In addition to coatings, the geometry of the electrodes can be engineered to enhance recording performance. While the standard design of MEAs feature flat or pillar‐shaped electrodes, Spira and co‐workers developed gold spine electrodes in which cells engulf mushroom‐shaped 3D protrusions of 1–2 µm diameter.18, 19 They claim that this shape and engulfment increases seal resistance and localizes ionic channels at the membrane–microelectrode interface. Elsewhere, 3D nanoFET‐based probes coupled into kinked nanowires have been reported.20 Using premodified phospholipids, these nanowires were shown to gently penetrate the cell membrane and allowed intracellular recordings of the five characteristic phases of the intracellular cardiomyocyte potential.21 Intracellular measurements were also obtained with branched intracellular nanotube field‐effect transistors (BIT‐FETs), which combine FET detector elements with highly scalable nanotubes extending perpendicularly from the plane of the chip.22 BIT‐FET devices have been fabricated with diameters as small as 3 nm and estimated bandwidths up to ≥6 kHz, suggesting minimal invasiveness and the capability to measure rapid neuronal action potentials. An extension of the BIT‐FET is an active silicon nanotube transistor (ANTT) in which the insulated source and drain are defined at the end of the nanotube.23 FET‐based approaches are particularly attractive because their nanometer‐scale size allows for higher spatial resolution compared to MEAs. However, a drawback of FETs is that they are less suitable for delivering stimulatory pulses—a prerequisite for many applications—and, in most cases, an open FET used for recording needs to be accompanied by a capacitive‐type stimulation spot.24, 25, 26 In summary, the large variety of different experimental approaches described herein involve complex and nonscalable fabrication processes, require specialized equipment and training, or lack high‐throughput and especially 3D spatiotemporal recording capabilities.

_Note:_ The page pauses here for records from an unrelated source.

Lemma reached_call w c p q : reached w p -> phase_step p c = Some q -> reached (call w c) q.
Proof. unfold reached, call. simpl. intros E S. by rewrite phase_run_snoc, E. Qed.
Lemma reached_pass w d p : reached w p -> reached (pass w d) p.
Proof. done. Qed.
Lemma reached_counted w f p : reached w p -> reached (counted w f) p.
Proof. done. Qed.
Lemma reached_read w id e : reached w (mkPhase (Some id) e false) -> reached (call w (CallRead id)) (mkPhase (Some id) e false).
Proof. intros H. eapply reached_call; [done|]. simpl. by rewrite bool_decide_eq_true_2. Qed.
Lemma reached_close_nested w id e c : reached w (mkPhase (Some id) e c) -> reached (closeNestedStream w id) (mkPhase None e c).
Proof. intros H. eapply reached_call; [done|]. simpl. by rewrite bool_decide_eq_true_2. Qed.
Lemma reached_close_plugin w e m : reached w (mkPhase None e false) -> reached (closePluginStream w m) (mkPhase None e true).
Proof. intros H. by eapply reached_call. Qed.
Lemma reached_log w p l m : reached w p -> reached (call w (CallLog l m)) p.
Proof. intros H. by eapply reached_call. Qed.
Create HintDb discipline.
#[local] Hint Resolve reached_pass reached_counted reached_read reached_close_nested reached_close_plugin reached_log : discipline.

Lemma emit_reached w n e p :
  reached w (mkPhase n e false) -> exists e', reached (emitPluginStream w p).2 (mkPhase n e' false).
Proof.
  intros H. unfold emitPluginStream. destruct (String.eqb p ""); [by exists e|]. exists true. by eapply reached_call.
Qed.
Lemma emitAll_reached ps w n e :
  reached w (mkPhase n e false) -> exists e', reached (emitAll w ps).2 (mkPhase n e' false) /\ (ps = [] -> e' = e).
Proof.
  revert w e. induction ps as [|p ps IH]; intros w e H; [by exists e|]. cbn [emitAll].
  destruct (emit_reached w n e p H) as [e1 H1]. destruct (emitPluginStream w p) as [[f|] w1]; [by exists e1|].
  destruct (IH _ _ H1) as (e2 & H2 & _). by exists e2.
Qed.

(** How an attempt leaves the streams: its own stream closed, and nothing
    emitted unless it is committed. *)
Definition attempt_post (o : outcome attemptResult) (w : chain_world) : Prop :=
  match o with
  | Returned r => exists e, reached w (mkPhase None e false) /\ (at_committed r = false -> e = false)
  | Blocked => exists n e, reached w (mkPhase n e false)
  | Panicked => reached w phase0
  end.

In this study, we exploit stress‐based roll‐up and differential residual stress in nanoscale bilayer constructs27, 28, 29 to create multielectrode shells: self‐folding microgrippers with multiple embedded and individually addressable electrodes. Microscale grippers have previously been fabricated to facilitate encapsulation and optical analysis of single cells.30 These grippers have demonstrated biocompatibility for long‐term live cell studies and capability of precise analysis at the single cell level. In contrast to regular 2D substrates, the microgrippers trap cells providing a larger area of firm contact. Consequently, they can function as a shell sensor for cell membrane analyses.31 The process of conventional microfabrication and parallel assembly ensures highly parallel and scalable production, which yields a large array of devices that can be operated in a chip‐based format. These cell‐gripping microstructures can be readily patterned with other features such as nanoparticles, 2D layered materials (2DLMs), and adhesive/nonadhesive patches for diverse applications. The designed self‐folding microstructures in this study contain patterned and individually addressable electrodes that are embedded in each of the four arms of the gripper, in order to create a multielectrode shell for live cell stimulation and 3D spatiotemporal recording.
2. Results and Discussion
2.1. Chip Fabrication
The concept of the self‐folding, individually addressable multielectrode shell is illustrated in Figure 1 . When the shell is in the open state, all electrodes are in a planar configuration. Upon dissolution of a sacrificial layer, the intrinsic differential stress of a SiO/SiO2 bilayer is released and the panels with the embedded electrodes self‐actuate and fold toward the middle of the structure. The electrodes in the shell are individually addressable via photolithographically patterned interconnects. The integration of such multielectrode structures with living, electrogenic cells allows for a new approach for cell recording with 3D spatiotemporal control, physically gripping the cells and providing a robust cell‐electrode interface.
Figure 1.

Illustration of the self‐folding 3D multielectrode shell. Self‐folding microgripper structures are patterned on top of a dissolvable sacrificial layer (orange surface). The triangular SiO2 panels contain embedded Au electrodes (yellow squares) and interconnects that are connected to outside bond pads, while the residual stress actuated hinges (dark gray rectangles) are composed of a prestressed nanoscale bilayer of SiO/SiO2. Upon dissolution of the sacrificial layer, the intrinsic stress is released and the panels with embedded electrodes fold inward.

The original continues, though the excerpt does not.